Spintoni, minacce e continue percosse all’ex compagna per oltre 10 anni. Per questo motivo un 32enne pregiudicato è stato arrestato per maltrattamenti in famiglia, atti persecutori e lesioni. Gli agenti della Polizia di Stato hanno eseguito un’ordinanza di applicazione della misura della custodia cautelare in carcere, emessa dal gip presso il Tribunale di Cosenza, a seguito di richiesta della locale Procura della Repubblica, diretta dal Procuratore Mario Spagnuolo

L’uomo, un tossicodipendente, avrebbe picchiato per oltre 10 anni la compagna. Sono numerosi i casi di aggressione denunciati dalla donna che ha raccontato di aver rischiato di morire strangolata e che durante la gravidanza è stata colpita ripetutamente e per questo ha partorito prematuramente. In un’occasione l’uomo ha distrutto la casa con una mazza da baseball e poi ha minacciato di darle fuoco.

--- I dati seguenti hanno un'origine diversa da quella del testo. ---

(* ===== verification/SystemExample.v ===== *)
(** * A small kernel

    A machine with 128 frames, its kernel and heap, and the static objects of the
    scheduler and the process table before their start. *)

From stdpp Require Import gmap.
From S2P Require Import Prelude MemoryHelpers MemoryMap Hhdm PmmCore PmmProps PmmInit PmmTrace PmmFrames Bytes VmmCore VmmMap Frames KernelVm KernelPages KernelVmProps HeapPages HeapCore HeapSpec HeapStore KernelHeap ThreadStack ThreadStackProps UserVm SchedCore SchedInv SchedMoves Vfs World WorldInv Devices System Scheduler Process SystemInv SystemEvents SystemCalls SystemBoot SystemTrace.
Open Scope Z_scope.

Section first.
Context {P : Type} `{PageFramesLaws P}.

(** The frames that are neither free nor the heap's, when there are no stacks and no
    address spaces. *)
Definition unowned (w : world P) (fs : list Z) (g : Z) : Prop := kloose (vm_ctx (w_kernel w)) g /\ g ∉ fs.

Lemma first_world (h : @kernel_heap P) w nx fs : heap_ok h nx fs ∅ -> w_stacks w = stacks_boot -> world_inv (unowned (from_heap h w) fs) (from_heap h w) nx fs ∅ ∅ ∅.
Proof.
  intros Ho Es. assert (heap_view (from_heap h w) = h) as Eh by (by destruct h as [[? ? [? ?]] ?]). pose proof (ho_backed _ _ _ _ Ho) as B. constructor.
  - by rewrite Eh.
  - change (stack_inv (w_stacks w) (bk_vm (ar_ctx (kh_arena h))) ∅). rewrite Es. apply boot_inv. exact (bd_inv _ _ _ B).
  - intros p u Hu. by rewrite lookup_empty in Hu.
  - intros p u Hu. by rewrite lookup_empty in Hu.
  - intros g. split.
    + intros Hg. destruct (decide (g ∈ fs)); [by exists OHeap|by exists OBase].
    + intros [[| |k|p] Hg]; cbn in Hg; [apply Hg|exact (proj2 (bd_frames _ _ _ B) g Hg)|destruct Hg as (gs & Hk & _); by rewrite lookup_empty in Hk|destruct Hg as (u & Hu & _); by rewrite lookup_empty in Hu].
  - assert (forall o g, owns (unowned (from_heap h w) fs) fs ∅ ∅ o g -> o = if decide (g ∈ fs) then OHeap else OBase) as Hone; [|intros o o' g H1 H2; by rewrite (Hone o g H1), (Hone o' g H2)].
    intros [| |k|p] g; cbn; [intros [_ Hn]; by rewrite decide_False|intros Hg; by rewrite decide_True|intros (gs & Hk & _); by rewrite lookup_empty in Hk|intros (u & Hu & _); by rewrite lookup_empty in Hu].
Qed.
End first.

(** ** Histories that can be evaluated *)

Section evaluate.
Context {P : Type} `{PageFramesLaws P} (ly : layout).
Notation S := (system P).

Definition in_u64 (x : Z) : bool := (0 <=? x) && (x <=? UINT64_MAX).
Definition on_own_stack (y : S) (a : Z) : bool := (stack_bottom ly y (current y) <=? a) && (a <? stack_top ly y (current y)).
Definition may_call (y : S) : bool := (mine y =? NULL) && is_running (y_sched y) (current y).

(** [admits], decided. *)
Definition allows (y : S) (e : event) : bool :=
  match e with
  | EInterrupt f frame anchor cr2 => in_u64 (if_rdi f) && in_u64 (if_rsi f) && in_u64 (if_rdx f) && on_own_stack y anchor &&
      if mine y =? NULL then
        valid_frame ly (with_saved (<[frame := f]> (y_saved y)) y) (current y) frame &&
        ((if_vector f =? UTAMO_SCHEDULE_VECTOR) || (is_irq (if_vector f) && negb (state_eqb (st_state (node (y_sched y) (current y))) UTAMO_SCHED_ZOMBIE)))
      else (frame =? cp_rsp0 (y_cpu y) - FRAME_BYTES) && (Z.land (if_cs f) 3 =? 3) && negb (critical (if_vector f))
  | ECreate _ anchor _ _ _ | EReap _ anchor => may_call y && on_own_stack y anchor
  | ESleep _ _ | EWaitInput _ | EReadChar => may_call y
  | EExit iflag => may_call y && iflag && (level y =? 0) && negb (current y =? ly_idle ly) && negb (current y =? ly_bootstrap ly)
  | EPreemptDisable => may_call y && (level y <? UINT32_MAX)
  | EPreemptEnable _ => may_call y && negb (level y =? 0)
  | ESpawnElf _ anchor _ _ _ | ESpawnProbe _ anchor _ => may_call y && (level y <? UINT32_MAX) && on_own_stack y anchor
  | EStore address bytes => negb (mine y =? NULL) && in_u64 address && in_u64 (Z.of_nat (length bytes))
  end.

Lemma on_own_stack_sound y a : on_own_stack y a = true -> on_stack ly y (current y) a.
Proof. unfold on_own_stack, on_stack. lia. Qed.
Lemma may_call_sound y : may_call y = true -> calls y.
Proof. unfold may_call, calls, running. rewrite andb_true_iff, Z.eqb_eq. done. Qed.

Lemma allows_sound y e : allows y e = true -> admits ly y e.
Proof.
  destruct e; cbn [allows admits]; rewrite ?andb_true_iff, ?Z.eqb_eq, ?Z.ltb_lt, ?negb_true_iff, ?Z.eqb_neq; try (intuition auto using on_own_stack_sound, may_call_sound; fail).
  + unfold args_ok, in_u64, u64_ok. rewrite !andb_true_iff, !Z.leb_le. intros [[[[H1 H2] H3] H4] H5]. split_and!; try lia; [by apply on_own_stack_sound|]. destruct (Z.eqb_spec (mine y) NULL) as [E|E]; [rewrite decide_True by done|rewrite decide_False by done].
    - apply andb_true_iff in H5 as [Hv Ho]. apply orb_true_iff in Ho as [Ho%Z.eqb_eq|[Hi Hz]%andb_true_iff]; [split_and!; auto|]. split_and!; [done|by left|]. intros Hd. unfold dead, zombie in Hd. by rewrite Hd in Hz.
    - rewrite !andb_true_iff, !Z.eqb_eq, negb_true_iff in H5. tauto.
  + unfold in_u64, u64_ok. rewrite !andb_true_iff, !Z.leb_le. tauto.
Qed.

Fixpoint history (events : list event) (y : S) : option S :=
  match events with
  | [] => Some y
  | e :: events =>
      if allows y e then
        match exec ly e y with
        | (y', Some _) => history events y'
        | (_, None) => None
        end
      else None
  end.

Lemma history_reachable base nx K events : forall y y', reachable ly base nx K y -> history events y = Some y' -> reachable ly base nx K y'.
Proof.
  induction events as [|e events IH]; intros y y' Hr; cbn [history]; [by intros [= <-]|]. destruct (allows y e) eqn:Ea; [|done]. destruct (exec ly e y) as [y1 [[]|]] eqn:Ee; [|done]. apply IH. apply (reach_step ly base nx K y e); [done|by apply allows_sound|done].
Qed.
End evaluate.

Module SmallKernel.
Definition map : memory_map := MkMap [MkRegion 0 524288 UTAMO_MEMORY_USABLE] 524288 0.
Definition plan : pmm_plan_t := Eval vm_compute in default (PmmCore.MkPlan 0 0 0 0) (pmm_plan map).
Definition frames : pmm_state :=
  Eval vm_compute in let st := fst (pmm_core_init ex_blank map plan (replicate 4096 7)) in PmmCore.with_mem st (take 32 (pmm_mem st)).
Definition machine128 : PmmFrames.machine := MkMachine frames (MkHhdm map 0xffff800000000000 0xfffffff000 true).

Lemma map_wf_128 : map_wf map.
Proof.
  constructor; simpl; try done.
  - by repeat constructor.
  - intros [|i] [|j] r s Hij Hi Hj; simplify_eq/=; lia.
  - intros [|i] [|j] r s Hij Hi Hj; simplify_eq/=.
Qed.

Lemma wf_128 : machine_wf machine128.
Proof.
  constructor; cbn.
  - apply pmm_wf_b_sound. by vm_compute.
  - exists (MkHhdm (MkMap [] 0 0) 0 0 false), 40. split_and!; [unfold u64_ok, UINT64_MAX; lia|apply map_wf_128|by vm_compute].
  - intros f [[Hf _]%elem_of_free|[Hf _]%elem_of_allocated]%elem_of_union; change (pmm_span frames) with 128 in Hf;
      change ((true && (0 <=? f) && (f <? 128)) || false = true); lia.
Qed.

Definition ly : layout :=
  MkLayout 0xffffffff80100000 0xffffffff80101000 0xffffffff80102000 0xffffffff80200000 0xffffffff80204000
    0xffffffff80001000 0xffffffff80002000 0xffffffff80003000 [0x90; 0xeb; 0xfd].

Definition heap : @kernel_heap PmmFrames.machine := first_heap machine128.
Definition bare_world : world PmmFrames.machine :=
  MkWorld (bare_kernel machine128) (ar_heap (kh_arena (blank_heap machine128))) (fun _ => 0) heap_pages_zero false stacks_boot 8192 0.
Definition table : process_table :=
  MkTable (replicate 16 NULL) (replicate (Z.to_nat UTAMO_PROCESS_HISTORY) result_zero) 0 1 (MkPStats 0 0 0 0 0 0 UTAMO_USER_UNINITIALIZED) false.
(** The ports answer zero, and the keyboard is in service. *)
Definition idle_devices : devices := MkDevices (MkPorts (fun _ => 0) 0 []) 0xff 0xff 0 input_ring_init input_decoder_init true.
Definition off : system PmmFrames.machine :=
  MkSystem (from_heap heap bare_world)
    (MkSched (MkCore (replicate (Z.to_nat UTAMO_SCHED_MAX_TASKS) NULL) NULL NULL NULL NULL NULL 0 0 0 0 0 0 false false) ∅)
    (<[ly_idle ly := thread_zero]> {[ly_bootstrap ly := thread_zero]}) ∅ ∅ (MkStatics false 0 0 0 0 0 0 0) table
    (MkCpu true 0 UTAMO_USER_UNINITIALIZED idle_devices) (MkVfs false []) (fun _ => 0) [].

Lemma ly_ok : layout_ok ly.
Proof.
  constructor; cbn.
  - done.
  - unfold heap_range, UTAMO_HEAP_BASE, UTAMO_HEAP_MAX_SIZE. split_and!; lia.
  - split_and!; [by vm_compute|lia|by vm_compute|lia|lia|unfold UINT64_MAX; lia].
  - intros k a Hk Ha Hr. destruct (guard_facts k Hk) as (_ & _ & Hlo & Hhi). unfold stack_range, VMM_DYNAMIC_BASE in *. lia.
  - split; [by vm_compute|lia].
  - split; [by vm_compute|lia].
Qed.

Lemma bare_128 : kinv (bare_kernel machine128).
Proof. apply bare_kinv; [apply wf_128|by vm_compute|by vm_compute]. Qed.

Lemma heap_runs : heap_init (blank_heap machine128) = (heap, true).
Proof. apply bare_init; vm_cast_no_check (eq_refl true). Qed.

Lemma off_world : exists nx fs, world_inv (unowned (y_world off) fs) (y_world off) nx fs ∅ ∅ ∅.
Proof.
  pose proof (heap_init_ok (blank_heap machine128) ltac:(by split_and!) bare_128) as Hi. rewrite heap_runs in Hi. destruct Hi as (nx & fs & Ho & _). exists nx, fs. exact (first_world heap bare_world nx fs Ho eq_refl).
Qed.

Lemma off_booted : exists nx fs, booted ly (unowned (y_world off) fs) nx ∅ off fs ∅.
Proof.
  destruct off_world as (nx & fs & W). exists nx, fs. constructor; [exact W|..].
  - intros p. rewrite lookup_empty. split; [by intros [? ?]|by intros ?%elem_of_empty].
  - by split.
  - exact eq_refl.
  - exact eq_refl.
  - split; [exact eq_refl|]. intros p. exact eq_refl.
  - exact eq_refl.
  - split_and!; exact eq_refl.
  - split; [exact eq_refl|by vm_compute].
  - split; [vm_cast_no_check (eq_refl 8192)|vm_cast_no_check (eq_refl (Some 0xfffffff000))].
  - intros path nd. done.
Qed.

(** ** A history

    The shell starts two processes and yields; the first process asks for its
    number and stores to its stack.  Then it exits, the second touches an address that is not mapped, the
    clock interrupts the shell, and the shell reaps. *)

Definition on : system PmmFrames.machine := fst (start ly UTAMO_USER_READY off).
Definition shell_anchor : Z := 0xffffffff80203000.
Definition process_anchor (k : Z) : Z := guard_at k + 69632 - 1024.
Definition kernel_frame (vector : Z) : interrupt_frame := MkFrame 0 0 0 0 0 0 0 0 0 0 0 0 0 0 0 vector 0 0xffffffff80001234 8 0x202 0xffffffff80203f80 16.
Definition user_frame (vector rax rdi : Z) : interrupt_frame := MkFrame 0 0 0 0 0 0 0 0 0 rdi 0 0 0 0 rax vector 0 0x400001 UTAMO_GDT_USER_CODE_SELECTOR 0x202 0x6ffffff8 UTAMO_GDT_USER_DATA_SELECTOR.
Definition shell_event (vector : Z) : event := EInterrupt (kernel_frame vector) 0xffffffff80203e00 shell_anchor 0.
Definition user_event (k vector rax rdi : Z) : event := EInterrupt (user_frame vector rax rdi) (guard_at k + 69632 - 176) (process_anchor k) 0x1234.
Definition opening : list event :=
  [ESpawnProbe true shell_anchor 0; ESpawnProbe true shell_anchor 3; shell_event UTAMO_SCHEDULE_VECTOR; user_event 1 UTAMO_SYSCALL_VECTOR UTAMO_SYS_GETPID 0; EStore 0x6fffff00 [1; 2; 3]].
Definition exit_event : event := user_event 1 UTAMO_SYSCALL_VECTOR UTAMO_SYS_EXIT 7.
Definition closing : list event := [exit_event; user_event 2 14 0 0; shell_event 32; EReap true shell_anchor].
Definition busy : system PmmFrames.machine := default off (history ly opening on).
Definition quiet : system PmmFrames.machine := default off (history ly closing busy).

Lemma on_reachable : exists base nx, reachable ly base nx ∅ on.
Proof.
  destruct off_booted as (nx & fs & B). exists (unowned (y_world off) fs), nx. apply (reach_start ly _ nx ∅ off fs ∅ UTAMO_USER_READY on B). assert (snd (start ly UTAMO_USER_READY off) = Some tt) as E by (vm_cast_no_check (eq_refl (Some tt))).
  unfold on. revert E. generalize (start ly UTAMO_USER_READY off). intros [y r]. cbn. by intros ->.
Qed.

Lemma history_default events y : match history ly events y with Some _ => true | None => false end = true -> history ly events y = Some (default off (history ly events y)).
Proof. generalize (history ly events y). by intros [y'|]. Qed.

Lemma busy_reachable : exists base nx, reachable ly base nx ∅ busy.
Proof.
  destruct on_reachable as (base & nx & Hr). exists base, nx. apply (history_reachable ly base nx ∅ opening on busy Hr). apply history_default. vm_cast_no_check (eq_refl true).
Qed.

Lemma quiet_reachable : exists base nx, reachable ly base nx ∅ quiet.
Proof.
  destruct busy_reachable as (base & nx & Hr). exists base, nx. apply (history_reachable ly base nx ∅ closing busy quiet Hr). apply history_default. vm_cast_no_check (eq_refl true).
Qed.

Lemma exit_allowed : admits ly busy exit_event.
Proof. apply allows_sound. vm_cast_no_check (eq_refl true). Qed.

(** The second process, which is ready while the first runs. *)
Definition second : Z := 0xffffc00001002510.
End SmallKernel.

Per motivi di gelosia, l’uomo minacciava la donna dicendole "ti renderò la vita un inferno", terrorizzandola a tal punto che la stessa ha dovuto cambiare le proprie abitudini di vita, andando a vivere con la sorella e spesso si spostava con la sorella o con la madre. Nulla ha fermato l'aggressività e la violenza del 32enne che, nonostante fosse ai domiciliari, si è recato presso l'abitazione della donna, colpendola al volto e in altre parti del corpo con schiaffi, anche in presenza di altre persone.

Anni di aggressioni e lesioni che la donna non ha mai avuto il coraggio di denunciare quanto succedeva all’interno delle mura domestiche. Ma alla fine dopo lo stato di ansia emerso per la situazione, la donna ha denunciato. L'uomo, dopo le formalità di rito, è stato portato nel carcere di Castrovillari.